● **HOW TO COMPLETE THIS TASK**
Please write out exactly, and only, the lines from the first in the material below to the line containing "existsb (λ id, negb", both included.

● **DATASET ENTRIES**
* * * *

(** ** The record decoders *)

(** [uniqueDigests(arrayValue(...).map(assertSha256))] *)
Definition digest_list (value : js) (context : string) : checked (list string) :=
  digests ← array_of assertSha256 value context;
  uniqueDigests digests context.

(** The fixture artifacts are not exactly the listed ones. *)
Definition artifacts_differ (resultArtifacts artifactIds : list string) : bool :=
  negb (Nat.eqb (length resultArtifacts) (length artifactIds)) ||
  existsb (λ id, negb (includes artifactIds id)) resultArtifacts.

Definition bound_scope (item : fields) (expectedBinding : option js) (state : string)
    : checked ExpectedBindingContext :=
  scopeBinding ← binding (get item "binding") "scope.binding";
  match scopeBinding with
  | unbound => fail (state +:+ " scope must use the bound binding")
  | bound context =>
      match expectedBinding with
      | None => fail (state +:+ " scope requires an expected immutable binding context")
      | Some expected =>
          assertBindingMatches context expected (state +:+ " scope.binding");; Ok context
      end
  end.

Definition decodeProducerChildScopeValue (expectedBinding : option js) (value : js)
    : checked ProducerChildScope :=
  item ← record value "ProducerChildScopeV1";
  base ← baseScope item "ProducerChildScopeV1";
  readyState ← enumValue (get item "readyState")
    [("planned", "planned"); ("prepared", "prepared"); ("ready", "ready")] "scope.readyState";
  if String.eqb readyState "planned" then
    exactKeys item SCOPE_BASE_KEYS "ProducerChildScopeV1";;
    scopeBinding ← binding (get item "binding") "scope.binding";
    match scopeBinding with
    | unbound => Ok (PlannedChildScope base)
    | bound _ => fail "planned scope must use the unbound binding"
    end
  else if String.eqb readyState "prepared" then
    exactKeys item SCOPE_BASE_KEYS "ProducerChildScopeV1";;
    context ← bound_scope item expectedBinding readyState;
    Ok (PreparedChildScope base context)
  else
    exactKeys item (SCOPE_BASE_KEYS ++ ["invocationSha256"; "outputPathNonce"]) "ProducerChildScopeV1";;
    context ← bound_scope item expectedBinding readyState;
    invocation ← assertSha256 (get item "invocationSha256") "scope.invocationSha256";
    nonce ← opaque (get item "outputPathNonce") "scope.outputPathNonce";
    Ok (ReadyChildScope base context invocation nonce).

Definition decodeProducerChildScope (input : Input) (expectedBinding : option js)
    : checked ProducerChildScope :=
  decodeCanonical utf8_decode input (decodeProducerChildScopeValue expectedBinding).

Definition decodeProducerChildInvocationValue (expectedBinding : option js) (value : js)
    : checked ProducerChildInvocation :=
  item ← record value "ProducerChildInvocationV1";
  exactKeys item INVOCATION_KEYS "ProducerChildInvocationV1";;
  fail_if (negb (is_str (get item "schemaVersion") "ProducerChildInvocationV1") ||
           negb (is_str (get item "contractVersion") "1")) "invocation schema version is invalid";;
  fail_if (negb (is_str (get item "producer") "capture-runtime") ||
           negb (is_str (get item "invocationState") "frozen")) "invocation producer or state is invalid";;
  parentGate ← enumValue (get item "parentGate") parent_gates "invocation.parentGate";
  tier ← enumValue (get item "tier") tiers "invocation.tier";
  assertGateTier parentGate tier "invocation";;
  match expectedBinding with
  | None => fail "invocation requires an expected immutable binding context"
  | Some expected =>
      contractSha256 ← assertSha256 (get item "contractSha256") "invocation.contractSha256";
      sequenceIndex ← integer (get item "sequenceIndex") "invocation.sequenceIndex" 1;
      childKey ← stringValue (get item "childKey") "invocation.childKey";
      legId ← stringValue (get item "legId") "invocation.legId";
      childId ← assertSha256 (get item "childId") "invocation.childId";
      root ← assertSha256 (get item "root") "invocation.root";
      groupRefDigest ← assertSha256 (get item "groupRefDigest") "invocation.groupRefDigest";
      groupGeneration ← integer (get item "groupGeneration") "invocation.groupGeneration" 0;
      bindingAttemptId ← opaque (get item "bindingAttemptId") "invocation.bindingAttemptId";
      roots ← rootBindings (get item "rootBindings") "invocation.rootBindings";
      receipt ← assertSha256 (get item "activationReceiptDigest") "invocation.activationReceiptDigest";
      artifactIds ← digest_list (get item "artifactIds") "invocation.artifactIds";
      ledger ← ledgerBinding (get item "ledgerBinding") "invocation.ledgerBinding";
      predecessor ← (if is_null (get item "predecessorCleanupProofSha256") then Ok None
        else Some <$> assertSha256 (get item "predecessorCleanupProofSha256")
               "invocation.predecessorCleanupProofSha256");
      assignments ← orderedAssignments (get item "fixtureAssignments") "invocation.fixtureAssignments";
      nonce ← opaque (get item "outputPathNonce") "invocation.outputPathNonce";
      digest ← assertSha256 (get item "invocationSha256") "invocation.invocationSha256";
      let context := {| bindingAttemptId := bindingAttemptId; groupRefDigest := groupRefDigest;
        groupGeneration := groupGeneration; rootBindings_of := roots;
        activationReceiptDigest := receipt |} in
      fail_if (bool_decide (sourceGate ledger ≠ gate_of_ledger parentGate))
        "invocation ledger binding does not match its gate";;
      assertBindingMatches context expected "invocation.binding";;
      own ← selfExcludedDigest sha256 item "invocationSha256";
      fail_if (negb (String.eqb own digest)) "invocation digest does not match canonical bytes";;
      Ok {| inv_contractSha256 := contractSha256; inv_parentGate := parentGate; inv_tier := tier;
            inv_sequenceIndex := sequenceIndex; inv_childKey := childKey; inv_legId := legId;
            inv_childId := childId; inv_root := root; inv_binding := context;
            inv_artifactIds := artifactIds; inv_ledgerBinding := ledger;
            inv_predecessorCleanupProofSha256 := predecessor;
            inv_fixtureAssignments := assignments; inv_outputPathNonce := nonce;
            invocationSha256 := digest |}
  end.
Section evidence.
Variables (normalize_nfkc : string → string) (Date_parse : string → num).
(** [globalThis.crypto?.subtle.digest('SHA-256', new TextEncoder().encode(_))] as bytes. *)
Variable subtle : option (string → list Z).

Definition MAX_PAGES : Z := 500.
Definition MAX_BOXES : Z := 100000.
Definition MAX_TEXT_LENGTH : Z := 8000000.

(** [new OcrEvidenceValidationError(message)] by its message *)
Abbreviation validated := (result string).

Definition invalid {A} (label : string) : validated A := Err ("Invalid OCR evidence: " +:+ label).
Definition invalid_if (bad : bool) (label : string) : validated unit :=
if bad then invalid label else Ok tt.

(** ** Field checks *)

Definition record (value : js) (label : string) : validated fields :=
match value with Obj r => Ok r | _ => invalid label end.

Definition requireExactKeys (value : fields) (required : list string) (label : string) (optional : list string)
  : validated unit :=
invalid_if (existsb (λ key, negb (has_key value key)) required ||
            existsb (λ key, negb (includes (required ++ optional) key)) (keys value)) (label +:+ " fields").

Definition nonEmpty (value : js) (label : string) : validated unit :=
invalid_if (negb (nonblank_string value)) label.

Definition sha (value : js) (label : string) : validated unit :=
invalid_if (negb (string_with is_sha256_hex value)) label.

Definition safeInteger (value : js) (label : string) (minimum : Z) : validated unit :=
invalid_if (negb (isSafeIntegerAtLeast value minimum)) label.

Definition finitePositive (value : js) (label : string) : validated unit :=
invalid_if (negb (number_with (λ n, is_finite n && negb (num_leb n (num_of_Z 0))) value)) label.

Definition finitePositiveAtMost (value : js) (label : string) (maximum : Z) : validated unit :=
finitePositive value label;;
invalid_if (num_ltb (num_of_Z maximum) (num_or_nan value)) label.

Definition boundedNumber (value : js) (label : string) : validated unit :=
invalid_if (negb (is_unit_interval value)) label.

Definition round4 (value : num) : num :=
num_div (math_round (num_mul (num_add value EPSILON) (num_of_Z 10000))) (num_of_Z 10000).

Definition canonicalConfidence (value : js) (label : string) : validated unit :=
boundedNumber value label;;
invalid_if (negb (num_eqb (round4 (num_or_nan value)) (num_or_nan value))) (label +:+ " must be canonical").

Definition finiteNonNegative (value : js) (label : string) : validated unit :=
invalid_if (negb (number_with (λ n, is_finite n && negb (num_ltb n (num_of_Z 0))) value)) label.
(* ===== verification/Reconciliation.v ===== *)
(** * Reconciliation with the runtime

    Models packages/capture-workbench-ui/src/lib/capture-workflow/
    capture-reconciliation.service.ts: committing a host result or reporting
    its failure with the terminal state confirmed, and settling a task whose
    terminal state is unknown.  [crypto.randomUUID] is a parameter.

    The client is one with all streaming operations: the workflow hands no
    other to these functions. *)

From S2P Require Import Prelude JsString JsNum JsValue CaptureModel CaptureHelpers StoreHelpers Observable WorkflowModel.

Section reconciliation.
Variable uuid : nat → string.

(** [crypto.randomUUID()] *)
Definition randomUUID : observable string := Read (λ s, Update next_uuid (Return (uuid (uuids s)))).

Definition unknownTerminalState (operation : CaptureOperation) : CaptureFailure :=
{| failure_code := HOST_RECONCILIATION_FAILURE_CODE;
   failure_message := "Capture runtime is still " +:+ op_status operation +:+ "; check again or cancel it.";
   failure_stage := Some (if String.eqb (op_status operation) "awaiting_structuring"
                          then "structuring" else "runtime");
   failure_retryable := Some true |}.

(** [applyStreamingOperation] of this service: no capture id, no default progress. *)
Definition apply_confirmed (taskId : string) (operation : CaptureOperation) (s : workflow) : workflow :=
patch_task taskId (λ task,
  let staged := with_stage (Some (streamingStage (op_status operation))) task in
  match op_progress operation with
  | Some progress => with_progress (runtimeProgressPercent progress) staged
  | None => staged
  end) s.

(** [if (taskId) f(taskId)] *)
Definition on_task (taskId : option string) (f : string → workflow → workflow) (s : workflow) : workflow :=
match taskId with Some id => f id s | None => s end.

(** A call whose failure, unless it is an abort, is answered by reading the capture. *)
Definition or_snapshot (captureId : string) (attempt : observable CaptureOperation)
  : observable CaptureOperation :=
catchError (λ error, if isAbortError error then Throw error else ask (GetStreamingCapture captureId)) attempt.

Definition reloadStreamingSnapshot (captureId : string) (taskId : option string) (includePartial : bool)
  : observable CaptureOperation :=
operation ← ask (GetStreamingCapture captureId);
update (on_task taskId (λ id, apply_confirmed id operation));;
match taskId with
| Some id =>
    if includePartial then
      catchError (λ _, Return operation)
        (partial ← ask (GetStreamingPartial captureId);
         update (applyStreamingPartial id partial);;
         Return operation)
    else Return operation
| None => Return operation
end.

(** [left] reconnects remain. *)
Fixpoint waitForTerminal (left : nat) (initial : CaptureOperation) (taskId : option string) (stopForHost : bool)
  : observable CaptureOperation :=
if isTerminalStreamingOperation (op_status initial) then Return initial else
until_abort (
  last ← listen (CaptureEvents (op_captureId initial) (op_lastEventSequence initial))
    (λ event, if isResyncRequiredEvent event then λ s, s
              else on_task taskId (λ id, applyStreamingEvent id event))
    (λ event, isResyncRequiredEvent event || isTerminalStreamingEvent (event_eventType event) ||
              stopForHost && String.eqb (event_stage event) "awaiting_structuring");
  let resyncRequired := match last with Some event => isResyncRequiredEvent event | None => false end in
  snapshot ← reloadStreamingSnapshot (op_captureId initial) taskId resyncRequired;
  if isTerminalStreamingOperation (op_status snapshot) ||
     stopForHost && String.eqb (op_status snapshot) "awaiting_structuring" then Return snapshot
  else if negb resyncRequired then Return snapshot
  else match left with
       | O => Throw resync_limit_error
       | S left' => waitForTerminal left' snapshot taskId stopForHost
       end).

(** [new HostReconciliationUnavailableError()] *)
Definition reconciliation_unavailable : caught :=
{| is_error := true; is_dom_exception := false; is_type_error := false;
   error_name := "HostReconciliationUnavailableError";
   error_message := Str "Host structuring failed and the runtime terminal state could not be confirmed.";
   error_code := Undefined; error_status := Undefined |}.

Definition cancelAndConfirm (captureId : string) : observable CaptureOperation :=
operation ← or_snapshot captureId (ask (CancelStreamingCapture captureId));
terminal ← waitForTerminal MAX_STREAMING_RESYNC_RECONNECTS operation None false;
if isTerminalStreamingOperation (op_status terminal) then Return terminal
else Throw reconciliation_unavailable.

Definition reportHostFailureAndReconcile (captureId message : string) : observable CaptureOperation :=
reported ← or_snapshot captureId
  (ask (ReportStreamingStructuringFailure captureId HOST_PROVIDER_FAILURE_CODE message));
if isTerminalStreamingOperation (op_status reported) then Return reported else cancelAndConfirm captureId.

(** Both attempts carry the same request. *)
Definition commitHostResultAndReconcile (captureId : string) (candidate : CaptureDocument)
  : observable CaptureOperation :=
clientRequestId ← randomUUID;
let commitAttempt := or_snapshot captureId
  (ask (CommitStreamingStructuredResult captureId clientRequestId candidate)) in
first ← commitAttempt;
second ← (if isAwaitingHostStructuring (op_status first) then commitAttempt else Return first);
if isAwaitingHostStructuring (op_status second)
then reportHostFailureAndReconcile captureId "Host structured result could not be committed."
else Return second.

Definition tryGetRaw (captureId : string) : observable (option RawCapture) :=
catchError (λ _, Return None) (raw ← ask (GetStreamingRaw captureId); Return (Some raw)).

(** ** A task whose terminal state is unknown *)

(** The end of both flows: give up silently on an abort, else ask again later. *)
Definition require_again (task : CaptureTaskView) (error : caught) : observable unit :=
if isAbortError error then Empty
else update (requireReconciliation (task_id task) (hostReconciliationFailure error) (task_raw task));; Empty.

Definition settle_completed (task : CaptureTaskView) (outcome : CaptureStreamingResult) (s : workflow) : workflow :=
match updateTask (task_id task) (λ t, with_result (Some (result_result outcome)) (with_raw (Some (result_raw outcome))
        (with_error None (with_progress (num_of_Z 100) (with_stage (Some "completed") (with_status "completed" t)))))) s with
| (s', Some completed) => emit (TaskCompleted (task_id task) (result_result outcome) (task_review completed)) s'
| (s', None) => s'
end.

Definition settleConfirmedOperation (task : CaptureTaskView) (operation : CaptureOperation) : observable unit :=
if String.eqb (op_status operation) "cancelled" then
  update (patch_and_emit (task_id task) (λ t, with_error None
    (with_stage (Some "cancelled") (with_status "canceled" t))) TaskCanceled)
else if String.eqb (op_status operation) "failed" then
  raw ← (match task_raw task with
         | Some raw => Return (Some raw)
         | None => tryGetRaw (op_captureId operation)
         end);
  update (failTask (task_id task) (task_fileName task) (operation_failure operation) raw
    (Some (if bool_decide ((op_error operation ≫= failure_stage) = Some "structuring")
           then "structuring" else "failed")))
else if negb (String.eqb (op_status operation) "completed") then Empty
else
  catchError (require_again task)
    (outcome ← ask (GetStreamingResult (op_captureId operation));
     update (settle_completed task outcome)).

Definition settleOrRequire (task : CaptureTaskView) (operation : CaptureOperation) : observable unit :=
if isTerminalStreamingOperation (op_status operation) then settleConfirmedOperation task operation
else update (requireReconciliation (task_id task) (unknownTerminalState operation) (task_raw task));; Empty.

Definition confirmOperation (captureId : string) (taskId : option string) : observable CaptureOperation :=
initial ← ask (GetStreamingCapture captureId);
waitForTerminal MAX_STREAMING_RESYNC_RECONNECTS initial taskId true.

(** The body of [reconcile] once its guards have passed. *)
Definition reconcile_body (task : CaptureTaskView) (captureId : string) : observable unit :=
catchError (require_again task)
  (operation ← confirmOperation captureId (Some (task_id task));
   settleOrRequire task operation).

(** The body of [cancelReconciliationRequiredTask] once its guards have passed. *)
Definition cancel_body (task : CaptureTaskView) (captureId : string) : observable unit :=
catchError (require_again task)
  (terminal ← cancelAndConfirm captureId; settleOrRequire task terminal).
End reconciliation.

* * * *

● **RESULT OF THE TASK**
(** ** The record decoders *)

(** [uniqueDigests(arrayValue(...).map(assertSha256))] *)
Definition digest_list (value : js) (context : string) : checked (list string) :=
  digests ← array_of assertSha256 value context;
  uniqueDigests digests context.

(** The fixture artifacts are not exactly the listed ones. *)
Definition artifacts_differ (resultArtifacts artifactIds : list string) : bool :=
  negb (Nat.eqb (length resultArtifacts) (length artifactIds)) ||
  existsb (λ id, negb (includes artifactIds id)) resultArtifacts.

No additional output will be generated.